La mesure relative à l'abaissement des droits d'importation de l'aliment de poisson, introduite dans la loi de finances 2016 lors d'une discussion à la deuxième Chambre, pourrait être contreproductive. Cette baisse des droits d'importation à 2,5% contre 25% actuellement, porte sur un quota de 50.000 tonnes au cours des deux prochaines années.
Or, souligne L'Economiste dans son édition du 8 décembre, pour pouvoir en bénéficier et ainsi couper l'herbe sous le pied des spéculateurs, l'importateur devra obligatoirement être aquaculteur, l'objectif étant bien évidemment de favoriser l'investissement. Seulement, si la mesure passe, elle menacera directement la seule unité industrielle spécialisée dans la fabrication de l'aliment de poisson.

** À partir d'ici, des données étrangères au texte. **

Lemma take_blocks_spec n p :
  wf p → n ≤ length (free_list p) →
  ∃ p', take_blocks n p = Ok (take n (free_list p), p') ∧ wf p' ∧ same_geometry p p' ∧
    free_list p' = drop n (free_list p) ∧
    (∀ j, refc p' j = if decide (j ∈ take n (free_list p)) then 1%Z else refc p j) ∧
    (∀ j, bhash p' j = if decide (j ∈ take n (free_list p)) then None else bhash p j) ∧
    (∀ h, index p' h = filter (λ j, j ∉ take n (free_list p)) (index p h)) ∧
    evictions p' = (evictions p + num_hashed p (take n (free_list p)))%Z ∧
    resets p' = resets p.
Proof.
  revert p. induction n as [|n IH]; intros p Hwf Hn.
  - exists p. rewrite take_0. cbn. split_and!; try done.
    + intros h. by rewrite filter_notin_id by (intros; apply not_elem_of_nil).
    + unfold num_hashed. cbn. lia.
  - destruct (free_list p) as [|i l] eqn:El; cbn in Hn; [lia|].
    destruct (take_block_spec p i l Hwf El)
      as (p1 & E1 & Hwf1 & Hg1 & Hf1 & Hr1 & Hb1 & Hx1 & He1 & Hs1).
    destruct (IH p1 Hwf1) as (p2 & E2 & Hwf2 & Hg2 & Hf2 & Hr2 & Hb2 & Hx2 & He2 & Hs2).
    { rewrite Hf1. lia. }
    pose proof (free_list_nodup _ Hwf) as Hnd. rewrite El in Hnd.
    apply NoDup_cons in Hnd as [Hil Hnd].
    assert (Hit : i ∉ take n l) by (intros Hin; apply Hil; by eapply elem_take).
    rewrite Hf1 in *.
    exists p2. cbn. rewrite E1. cbn. rewrite E2. cbn.
    split_and!; [done|done|by etrans|done| | | | |congruence].
    + intros j. rewrite Hr2, Hr1. repeat case_decide; set_solver.
    + intros j. rewrite Hb2, Hb1. repeat case_decide; set_solver.
    + intros h. by rewrite Hx2, Hx1, filter_filter_notin.
    + rewrite He2, He1. unfold num_hashed. rewrite filter_cons.
      assert (filter (λ i0, is_Some (bhash p1 i0)) (take n l) =
        filter (λ i0, is_Some (bhash p i0)) (take n l)) as ->.
      { apply filter_ext_in. intros x Hx. rewrite Hb1. by rewrite decide_False by set_solver. }
      destruct (bhash p i) eqn:E.
      * rewrite decide_True by done. cbn. lia.
      * rewrite decide_False by (by intros [??]). cbn. lia.
Qed.

(** The effect of handing out [taken], the front of the queue. *)
Record allocates (taken : list nat) (p p' : BlockPool) : Prop := {
  alloc_wf : wf p';
  alloc_geometry : same_geometry p p';
  alloc_free : free_list p = taken ++ free_list p';
  alloc_ref : ∀ j, refc p' j = (refc p j + uses j taken)%Z;
  alloc_hash : ∀ j, bhash p' j = if decide (j ∈ taken) then None else bhash p j;
  alloc_index : ∀ h, index p' h = filter (λ j, j ∉ taken) (index p h);
  alloc_evictions : evictions p' = (evictions p + num_hashed p taken)%Z;
  alloc_resets : resets p' = resets p;
}.

(** [get_new_blocks]: the first [n] free blocks, or nothing at all. *)
Lemma get_new_blocks_spec (n : nat) p :
  wf p →
  if decide (length (free_list p) < n)
  then get_new_blocks (Z.of_nat n) p = Ok (None, p)
  else ∃ p', get_new_blocks (Z.of_nat n) p = Ok (Some (take n (free_list p)), p') ∧
    allocates (take n (free_list p)) p p'.
Proof.
  intros Hwf. unfold get_new_blocks, rguard. rewrite (num_free_length p Hwf).
  rewrite (proj2 (Z.leb_le 0 (Z.of_nat n))) by lia. cbn.
  case_decide as E.
  - by rewrite (proj2 (Z.ltb_lt _ _)) by lia.
  - rewrite (proj2 (Z.ltb_ge _ _)) by lia. rewrite Nat2Z.id.
    destruct (take_blocks_spec n p Hwf) as (p' & -> & ? & ? & Hf & Hr & ? & ? & ? & ?); [lia|].
    exists p'. cbn. split; [done|]. split; try done; [by rewrite Hf, take_drop|].
    intros j. rewrite Hr. case_decide as Hj; [|rewrite uses_notin by done; lia].
    assert (Hjf : j ∈ free_list p) by (by eapply elem_take).
    assert (j ≠ NULL_BLOCK_ID) by (intros ->; by apply (null_not_free p Hwf)).
    rewrite uses_nodup; [|by apply NoDup_take, free_list_nodup|done..].
    apply (wf_free _ Hwf) in Hjf. lia.
Qed.

(** The same, read off a run that did not raise. *)
Lemma get_new_blocks_inv n r p p' :
  wf p → get_new_blocks n p = Ok (r, p') →
  (0 ≤ n)%Z ∧
  match r with
  | None => p' = p ∧ (Z.of_nat (length (free_list p)) < n)%Z
  | Some taken => taken = take (Z.to_nat n) (free_list p) ∧
      Z.of_nat (length taken) = n ∧ allocates taken p p'
  end.
Proof.
  intros Hwf E. assert (Hn : (0 ≤ n)%Z).
  { unfold get_new_blocks in E. apply bind_Ok in E as ([] & Hg & _).
    unfold rguard in Hg. destruct (Z.leb_spec 0 n); done. }
  split; [done|]. pose proof (get_new_blocks_spec (Z.to_nat n) p Hwf) as Hs.
  rewrite Z2Nat.id, E in Hs by done. case_decide as Hl.
  - injection Hs as -> ->. split; [done|lia].
  - destruct Hs as (p2 & [= -> ->] & Ha). split_and!; [done| |done].
    rewrite length_take. lia.
Qed.

Lemma hashless_first_alloc taken p p' :
  wf p → allocates taken p p' → hashless_first p → hashless_first p'.
Proof.
  intros Hwf [_ _ Hf _ Hb _ _ _] (l1 & l2 & E & H1 & H2).
  pose proof (free_list_nodup _ Hwf) as Hnd. rewrite Hf in Hnd.
  apply NoDup_app in Hnd as (_ & Hd & _).
  assert (Hb' : ∀ j, j ∈ free_list p' → bhash p' j = bhash p j).
  { intros j Hj. rewrite Hb, decide_False; [done|]. intros Ht. by apply (Hd j). }
  assert (Hfl : free_list p' = drop (length taken) (l1 ++ l2)) by (by rewrite <- E, Hf, drop_app_length).
  rewrite drop_app in Hfl. rewrite Hfl in Hb'. eexists _, _. split; [exact Hfl|].
  split; apply Forall_forall; intros x Hx; rewrite Hb' by set_solver.
  - apply (Forall_forall (λ i, bhash p i = None) l1); [done|by eapply elem_drop].
  - apply (Forall_forall (λ i, bhash p i ≠ None) l2); [done|by eapply elem_drop].
Qed.
End Allocation.

(** ** The hash index *)

Section HashIndex.
Implicit Types (p : BlockPool) (i j : nat).

(** Indexing leaves references and the queue alone and never drops a hash. *)
Record indexes (ids : list nat) (hashes : list Z) (p p' : BlockPool) : Prop := {
  indexes_geometry : same_geometry p p';
  indexes_ref : ∀ j, refc p' j = refc p j;
  indexes_queue : free_block_queue p' = free_block_queue p;
  indexes_mono : ∀ j h, bhash p j = Some h → bhash p' j = Some h;
  indexes_origin : ∀ j h, bhash p' j = Some h → bhash p j = Some h ∨
    ∃ k, ids !! k = Some j ∧ hashes !! k = Some h ∧ j ≠ NULL_BLOCK_ID;
  indexes_order : ∀ h, ∃ l, index p' h = index p h ++ l;
  indexes_stats : evictions p' = evictions p ∧ resets p' = resets p;
}.

Lemma indexes_refl p : indexes [] [] p p.
Proof. split; try done; [by left|]. intros h. exists []. by rewrite app_nil_r. Qed.

Lemma indexes_cons i h ids hashes p p1 p2 :
  indexes [i] [h] p p1 → indexes ids hashes p1 p2 → indexes (i :: ids) (h :: hashes) p p2.
Proof.
  intros [G1 R1 Q1 M1 O1 X1 [E1 S1]] [G2 R2 Q2 M2 O2 X2 [E2 S2]]. split.
  - by etrans.
  - intros j. by rewrite R2.
  - by rewrite Q2.
  - auto.
  - intros j h' [Hj|(k & ? & ? & ?)]%O2; [|right; exists (S k); done].
    apply O1 in Hj as [?|(k & Hk & Hh & ?)]; [by left|right].
    exists 0. by destruct k as [|[|k]].
  - intros h'. destruct (X1 h') as [l1 H1], (X2 h') as [l2 H2].
    exists (l1 ++ l2). by rewrite H2, H1, app_assoc.
  - split; congruence.
Qed.

Lemma indexes_nothing ids hashes p : indexes ids hashes p p.
Proof. split; try done; [by left|]. intros h. exists []. by rewrite app_nil_r. Qed.

Lemma cache_one_spec i h p :
  wf p → i < num_blocks p →
  ∃ p', cache_one (i, h) p = Ok p' ∧ wf p' ∧ indexes [i] [h] p p' ∧
    (i ≠ NULL_BLOCK_ID → bhash p' i ≠ None) ∧
    (∀ h', index p' h' = index p h' ++
      (if decide (i ≠ NULL_BLOCK_ID ∧ bhash p i = None ∧ h' = h) then [i] else [])).
Proof.
  intros Hwf Hi. unfold cache_one. case_decide as Hn.
  { exists p. split_and!; [done|done|apply indexes_nothing|done|].
    intros h'. by rewrite decide_False, app_nil_r by naive_solver. }
  destruct (valid_block p i Hwf Hi) as (b & -> & Hr & Hh). cbn. rewrite Hh.
  destruct (bhash p i) as [h0|] eqn:Eh.
  { exists p. split_and!; [done|done|apply indexes_nothing|congruence|].
    intros h'. rewrite decide_False by naive_solver. by rewrite app_nil_r. }
  assert (Hlen : i < length (blocks p)) by (by rewrite (wf_len _ Hwf)).
  assert (Hnot : ∀ h', i ∉ index p h') by (intros h' ?%(wf_index _ Hwf); congruence).
  eexists; split; [done|].
  set (p' := set_index _ _).
  assert (Hb : ∀ j, bhash p' j = if decide (i = j) then Some h else bhash p j)
    by (intros j; exact (bhash_set_hash p i (Some h) j Hlen)).
  assert (Href : ∀ j, refc p' j = refc p j) by (intros j; exact (refc_set_hash p i (Some h) j)).
  assert (Hx : ∀ h', index p' h' = index p h' ++ (if decide (h' = h) then [i] else [])).
  { intros h'. etrans; [apply index_insert_lookup|]. cbn. unfold index in *.
    repeat case_decide; subst; try done; [|by rewrite app_nil_r].
    exfalso. by eapply Hnot. }
  split_and!; [split|split| |].
  - cbn. rewrite length_alter. apply (wf_len _ Hwf).
  - apply (wf_min _ Hwf).
  - apply (wf_bs _ Hwf).
  - apply ids_alter; [done|apply (wf_id _ Hwf)].
  - rewrite Href, Hb, decide_False by done. apply (wf_null _ Hwf).
  - apply (wf_repr _ Hwf).
  - intros j. rewrite Href. apply (wf_free _ Hwf).
  - intros j. rewrite Href. apply (wf_ref _ Hwf).
  - intros h' j. rewrite Hx, elem_of_app, (wf_index _ Hwf), Hb.
    repeat case_decide; subst; set_solver.
  - intros h'. rewrite Hx. apply NoDup_app. split_and!; [apply (wf_index_nodup _ Hwf)| |].
    + intros j Hj. case_decide; [|by apply not_elem_of_nil].
      intros ->%list_elem_of_singleton. by apply (Hnot h').
    + case_decide; [apply NoDup_singleton|by apply NoDup_nil].
  - intros h'. cbn. unfold index_insert. rewrite lookup_insert.
    case_decide; [|apply (wf_index_ne _ Hwf)].
    case_decide; [|by destruct (default [] _)].
    intros [= E]. rewrite E in *. by eapply not_elem_of_nil.
  - done.
  - done.
  - done.
  - intros j h'. rewrite Hb. case_decide; congruence.
  - intros j h'. rewrite Hb. case_decide; [|by left]. intros [= <-]. right. by exists 0; subst.
  - intros h'. eexists. apply Hx.
  - done.
  - rewrite Hb, decide_True by done. done.
  - intros h'. rewrite Hx. f_equal. repeat case_decide; naive_solver.
Qed.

Par ailleurs, les quotas d'importation d'aliment de poisson, prévus par le projet de loi de finances 2016, dépassent de loin les besoins du pays. “En effet, la trentaine de fermes de pisciculture que compte actuellement le Maroc, dont 29 en eau douce et une seule en eau de mer, ne consomme que 1.250 tonnes d'aliments par an”, précise Othmane Mernissi, PDG d'Aliments & Protéines du Nord. Cette usine emploie une quarantaine de salariés pour un chiffre d'affaires annuel de 1,5 million de DH et produit, chaque année, 1.250 tonnes pour approvisionner les fermes de pisciculture alors qu'elle est dimensionnée pour 12.000 tonnes par an.
L'entité fait partie d'un groupe dédié à l'aquaculture et approvisionnant également les fermes de pisciculture en juvéniles. Le management craint les retombées de la réduction des droits d'importation et ne manque pas d'argument. Parmi ceux-ci, le risque qu'une application d'un droit de douane trop faible ouvre la porte à l'importation d'aliments de poisson fabriqués avec des intrants non contrôlés tels que la farine de porc, de sang, d'abats et d'os de bovins dont l'abattage n'est pas conforme au rituel musulman, surtout que le PLF ne prévoit aucun dispositif de contrôle.
Dans ce cas, pourquoi le gouvernement a-t-il baissé les droits de douane de l'aliment de poisson pour un quota qui dépasse de loin les besoins nationaux? Certes, l'aliment représente près de 60% des charges d'une ferme d'élevage de poisson, mais ce n'est pas le principal obstacle à l'investissement.